Le Sénat ajoute en conséquence :
« Ainsi, afin d'éviter de priver indûment les officiers de police judiciaire et les parquets de la possibilité de procéder à l'audition immédiate d'un gardé à vue tout en respectant strictement les contraintes posées par la directive C de 2013, le présent amendement prévoit :
- de retenir, plutôt que la notion d'"investigation urgente tendant à la conservation ou au recueil des preuves" qui existe dans la rédaction actuelle du code de procédure pénale, la rédaction plus large issue de la directive précitée, qui permet un report de l'assistance de l'avocat ou une audition immédiate du gardé à vue en cas de "situation susceptible de compromettre sérieusement une procédure pénale" ;
- de maintenir la possibilité d'une audition immédiate dans les deux autres hypothèses prévues par la directive, donc "pour prévenir une atteinte grave à la vie, à la liberté ou à l'intégrité physique d'une personne" mais aussi "lorsqu'il est impossible, en raison de l'éloignement géographique du lieu où se déroule la garde à vue, d'assurer le droit d'accès à un avocat sans retard indu" ;
- de réécrire, par coordination, les dispositions relatives aux prérogatives des avocats lorsqu'ils se présentent auprès de leur client alors qu'une audition ou une confrontation est en cours. »
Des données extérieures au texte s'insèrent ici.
(* ===== verification/RateLimit.v ===== *)
(** * The login rate limiter (http_auth.py: [LoginRateLimiter], [_DenialAuditSampler])

    Both keep an [OrderedDict] from a digest of the peer's address, in order of
    the last touch, under a lock; each method is one step.  [digest] stands for
    the SHA-256 of the text, a key is passed as text.  Clock readings
    and durations are integers, microseconds; the code's floats are rounded
    otherwise. *)

From Stdlib Require Import Ascii ZArith Lia Sorting.Sorted.
From stdpp Require Import base decidable numbers sorting list strings sets.
From S2P Require Import Prelude PyData.

Module RateLimit.

Record policy : Type := Policy {
  maximum_failures : Z;
  window_seconds : Z;
  block_seconds : Z;
  maximum_clients : Z;
}.

(** [__init__]. *)
Definition new_policy (failures window block clients : Z) : result policy :=
  _ ← fail_if (failures <? 1)%Z ValueErr "maximum_failures must be positive";
  _ ← fail_if ((window <=? 0)%Z || (block <=? 0)%Z) ValueErr "rate-limit durations must be positive";
  _ ← fail_if (clients <? 1)%Z ValueErr "maximum_clients must be positive";
  Ok (Policy failures window block clients).

Record FailureWindow : Type := Window { failures : list Z; blocked_until : Z }.

Abbreviation entries := (dict string FailureWindow).

(** [OrderedDict.move_to_end] of a present key, and [popitem(last=False)] while
    there are [limit] entries or more. *)
Definition move_to_end {V} (k : string) (d : dict string V) : dict string V :=
  match dict_get d k with Some v => dict_del d k ++ [(k, v)] | None => d end.

Fixpoint make_room {V} (limit : Z) (d : dict string V) : dict string V :=
  match d with
  | [] => []
  | _ :: d' => if (limit <=? Z.of_nat (length d))%Z then make_room limit d' else d
  end.

(** [deque(maxlen=n).append(x)]. *)
Definition deque_append (n : nat) (l : list Z) (x : Z) : list Z := drop (S (length l) - n) (l ++ [x]).

(** [math.ceil(...)], at least 1. *)
Definition ceil_seconds (us : Z) : Z := (- ((- us) / second))%Z.
Definition retry_after_seconds (us : Z) : Z := Z.max 1 (ceil_seconds us).

Section limiter.
Context (digest : string → string) (p : policy).

Definition prune (now : Z) (e : FailureWindow) : FailureWindow :=
  Window (drop_while (λ t, t <=? now - window_seconds p)%Z (failures e)) (blocked_until e).

(** [check]: [Some] of the seconds to wait is [RateLimitExceeded]. *)
Definition check (now : Z) (key : string) (s : entries) : option Z * entries :=
  let key := digest key in
  match dict_get s key with
  | None => (None, s)
  | Some e =>
      let e := prune now e in
      if (now <? blocked_until e)%Z then (Some (retry_after_seconds (blocked_until e - now)), move_to_end key (dict_set s key e))
      else let e := Window (failures e) 0 in
           (None, if bool_decide (failures e = []) then dict_del s key else dict_set s key e)
  end.

Definition record_failure (now : Z) (key : string) (s : entries) : entries :=
  let key := digest key in
  let '(e, s) := match dict_get s key with
                 | Some e => (e, s)
                 | None => (Window [] 0, make_room (maximum_clients p) s ++ [(key, Window [] 0)])
                 end in
  let e := prune now e in
  let fs := deque_append (Z.to_nat (maximum_failures p)) (failures e) now in
  let blocked := if (maximum_failures p <=? Z.of_nat (length fs))%Z then Z.max (blocked_until e) (now + block_seconds p)
                 else blocked_until e in
  move_to_end key (dict_set s key (Window fs blocked)).

Definition record_success (now : Z) (key : string) (s : entries) : entries :=
  let key := digest key in
  match dict_get s key with
  | None => s
  | Some e =>
      let e := prune now e in
      let blocked := if (blocked_until e <=? now)%Z then 0%Z else blocked_until e in
      if bool_decide (failures e = []) && (blocked =? 0)%Z then dict_del s key
      else move_to_end key (dict_set s key (Window (failures e) blocked))
  end.

Inductive action : Type :=
| Check (now : Z) (key : string)
| RecordFailure (now : Z) (key : string)
| RecordSuccess (now : Z) (key : string).

Definition act (a : action) (s : entries) : entries :=
  match a with
  | Check now key => (check now key s).2
  | RecordFailure now key => record_failure now key s
  | RecordSuccess now key => record_success now key s
  end.

(** ** The sampler of denial audits *)

Record sampling : Type := Sampling { interval_seconds : Z; sampled_clients : Z }.

Definition should_audit (c : sampling) (now : Z) (peer : string) (s : dict string Z) : bool * dict string Z :=
  let key := digest peer in
  match dict_get s key with
  | Some previous =>
      if (now - previous <? interval_seconds c)%Z then (false, move_to_end key s)
      else (true, move_to_end key (dict_set (make_room (sampled_clients c) s) key now))
  | None => (true, move_to_end key (dict_set (make_room (sampled_clients c) s) key now))
  end.
End limiter.
End RateLimit.

(** ** Laws *)

Module RateLimitLaws.
Import RateLimit.

(** *** Lists *)

Lemma drop_while_filter (θ : Z) l :
  StronglySorted Z.le l → drop_while (λ t, t <=? θ)%Z l = List.filter (λ t, θ <? t)%Z l.
Proof.
  induction 1 as [|x l Hs IH Hx]; [done|]. cbn [drop_while List.filter]. rewrite Z.leb_antisym. destruct (Z.ltb_spec θ x) as [Hlt|Hge]; [|done].
  cbn [negb]. f_equal. clear IH Hs. induction Hx as [|y l Hy _ IH]; [done|]. cbn [List.filter]. rewrite (proj2 (Z.ltb_lt θ y)) by lia. by f_equal.
Qed.

Lemma filter_none {A} (f : A → bool) l : Forall (λ x, f x = false) l → List.filter f l = [].
Proof. induction 1 as [|x l Hx _ IH]; [done|]. cbn. by rewrite Hx. Qed.
(* ===== verification/HttpAuth.v ===== *)
(** * HTTP authentication (http_auth.py: [HttpAuth])

    The adapter between requests and the identity store, the session store, the
    audit log, the login limiter and the sampler of denial audits: the model
    composes the models of those, and a route is a computation on the [world] of their
    states.  A request is the parts of it that are read; the answer of a route is
    its value with the cookies it sets, an [HTTPException] is its status and its detail.
    Parameters: HMAC, SHA-256 of a text, [json.loads], the audit log with the
    checkpoint callback (any computation), the clocks, identifiers and secrets that are drawn ([draws]);
    the two clocks are read once per use in a request. *)

From Stdlib Require Import Ascii ZArith Lia.
From stdpp Require Import base decidable numbers list strings gmap sets pretty.
From S2P Require Import Prelude PyData Regex JsonGraph HashChain AuditJournal Passwords Identity Sessions RateLimit.

Module HttpAuth.
Import JsonGraph HashChain.
#[local] Existing Instance Sessions.identity_directory.

Definition PERMISSION : re :=
  Alt (Seq (Chr is_lower) (Seq (Rep 1 127 (Chr (λ c, is_lower c || is_digit c || one_of "_.:-" c))) (Opt (Lit ".*")))) (Lit "*").
Definition BOOTSTRAP_NONCE : re := Rep 40 64 (Chr (λ c, is_alnum c || one_of "_-" c)).
Definition HEX_DIGEST : re := Rep 64 64 (Chr (λ c, is_digit c || in_range "a" "f" c)).
Definition LOOPBACK_HOSTS : list string := ["127.0.0.1"; "localhost"; "::1"].
(* ===== verification/PackageLifecycle.v ===== *)
(** * The package lifecycle (package_lifecycle.py)

    [TransactionalPackageManager]: install, update, enable, disable, uninstall
    and recovery, over the registry file, the directories of installed, staged and
    replaced packages, the files of transaction intents, and the operation
    journal, which is the abstract journal of [OperationJournal].

    A step that changes one of these may fail: before it has an effect, after
    it, or, where a tree of files is written or removed, in the middle; and it may
    then raise, or be the last thing the process does.  [oracle] tells what
    becomes of each step.  The death of the process is an exception outside
    [Exception], which no clause of the code catches.  Callbacks of the constructor
    and the manifests are parameters; paths are names in their directory, a
    directory entry is a tree, a link to one, or a file.  Both locks are held
    throughout a call, which is why a call is a run of one thread. *)

From Stdlib Require Import Ascii ZArith Lia.
From stdpp Require Import base decidable numbers list strings gmap sets.
From S2P Require Import Prelude PyData Regex JsonGraph HashChain OperationJournal Dependencies Packages.

Module Lifecycle.
Import JsonGraph(json, JNull, JBool, JInt, JFloat, JStr, JArr, JObj).
Import Dependencies Packages.

#[global] Instance PackageRecord_eq_dec T : EqDecision T → EqDecision (PackageRecord T).
Proof. intros ?. solve_decision. Defined.

(** ** Data *)

Inductive TransactionPhase : Type := PREPARED | FILES_APPLIED | REGISTRY_APPLIED | COMMITTED | ROLLED_BACK.

#[global] Instance TransactionPhase_eq_dec : EqDecision TransactionPhase.
Proof. solve_decision. Defined.

Inductive PackageAction : Type := AInstall | AUpdate | AEnable | ADisable | AUninstall.

#[global] Instance PackageAction_eq_dec : EqDecision PackageAction.
Proof. solve_decision. Defined.

Definition action_value (a : PackageAction) : string :=
  match a with AInstall => "install" | AUpdate => "update" | AEnable => "enable" | ADisable => "disable" | AUninstall => "uninstall" end.

Record TransactionIntent (T : Type) : Type := Intent {
  i_operation_id : string; i_action : PackageAction; i_package_id : string; i_phase : TransactionPhase;
  i_before : dict string (PackageRecord T); i_after : dict string (PackageRecord T);
  i_artifact_sha256 : option string; i_signature_key_id : option string;
  i_stage_name : option string; i_backup_name : option string;
}.
Arguments Intent {T}.
Arguments i_operation_id {T}.
Arguments i_action {T}.
Arguments i_package_id {T}.
Arguments i_phase {T}.
Arguments i_before {T}.
Arguments i_after {T}.
Arguments i_artifact_sha256 {T}.
Arguments i_signature_key_id {T}.
Arguments i_stage_name {T}.
Arguments i_backup_name {T}.

Definition with_phase {T} (p : TransactionPhase) (i : TransactionIntent T) : TransactionIntent T :=
  Intent (i_operation_id i) (i_action i) (i_package_id i) p (i_before i) (i_after i) (i_artifact_sha256 i) (i_signature_key_id i)
    (i_stage_name i) (i_backup_name i).

Record PackageLifecycleResult : Type := LifecycleResult {
  lr_operation_id : string; lr_action : PackageAction; lr_package_id : string;
  lr_version : option string; lr_status : option PackageStatus; lr_idempotent_replay : bool;
}.

(** A tree of files: the JSON of its marker, if that can be read, and the rest. *)
Record tree (C : Type) : Type := Tree { t_marker : option json; t_content : C }.
Arguments Tree {C}.
Arguments t_marker {C}.
Arguments t_content {C}.

(** A verified artifact: its manifest, its digest, its signer and what it unpacks to. *)
Record VerifiedPackageArtifact (T C : Type) : Type := Artifact {
  a_manifest : T; a_sha256 : string; a_key_id : string; a_tree : tree C;
}.
Arguments Artifact {T C}.
Arguments a_manifest {T C}.
Arguments a_sha256 {T C}.
Arguments a_key_id {T C}.
Arguments a_tree {T C}.

Inductive node (C : Type) : Type := Dir (t : tree C) | Link (t : tree C) | File.
Arguments Dir {C}.
Arguments Link {C}.
Arguments File {C}.

Definition node_is_dir {C} (n : option (node C)) : bool := match n with Some (Dir _) | Some (Link _) => true | _ => false end.
Definition node_is_link {C} (n : option (node C)) : bool := match n with Some (Link _) => true | _ => false end.
Definition node_marker {C} (n : option (node C)) : option json :=
  match n with Some (Dir t) | Some (Link t) => t_marker t | _ => None end.

(** ** Steps that may fail *)

(** What a step changes. *)
Inductive label : Type :=
  | LIntent (p : TransactionPhase) | LRegistry | LMove | LRemove | LExtract | LMarker | LUnlink | LJournal
  | LExtra.   (* of a subclass *)

(** How much of a failing step takes place: nothing, all, or a part that leaves a tree. *)
Inductive extent (C : Type) : Type := Nothing | Everything | Partly (t : tree C).
Arguments Nothing {C}.
Arguments Everything {C}.
Arguments Partly {C}.

Inductive fault (C : Type) : Type := Fine | Raises (x : extent C) | Dies (x : extent C).
Arguments Fine {C}.
Arguments Raises {C}.
Arguments Dies {C}.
Cette réécriture serait conforme à l’esprit du texte et permettrait, tout en sauvegardant les exigences européennes sur la sauvegarde des droits de la défense, de préserver l’effectivité des enquêtes pénales.
UNITÉ MAGISTRATS se félicite d’avoir pu contribuer à ce « rattrapage » et continuera à œuvrer pour une justice efficace dans le respect des droits et libertés fondamentaux.
Il va sans dire que nous demeurons particulièrement vigilants sur les suites des travaux parlementaires qui porteront sur ce texte et que nous n’hésiterons pas à alerter, à nouveau, le Parlement et le Gouvernement sur les risques des excès de zèle idéologique combinés à une lecture superficielle des directives européennes en cette matière.
[1] Projet de loi 2041 Portant diverses dispositions d’adaptation au droit de l’Union européenne en matière d’économie, de finances, de transition écologique, de droit pénal, de droit social et en matière agricole.
[2] Directive 2013/48/UE du 22 octobre 2013
[3] https://www.senat.fr/amendements/commissions/2023-2024/112/Amdt_COM-39.html
[4] - en cas de nécessité urgente de prévenir une atteinte grave à la vie, à la liberté ou à l’intégrité physique d’une personne ;
- lorsque les autorités qui procèdent à l’enquête doivent agir immédiatement pour éviter de compromettre sérieusement une procédure pénale ;
- lorsqu’il est impossible, en raison de l’éloignement géographique d’un suspect ou d’une personne poursuivie, d’assurer le droit d’accès à un avocat sans retard indu après la privation de liberté.
L’audition immédiate est également possible dans un quatrième cas, c’est-à-dire si la personne a renoncé expressément à bénéficier de l’assistance de l’avocat : cette possibilité est, pour mémoire, prévue par la nouvelle rédaction de l’article 63-4-2.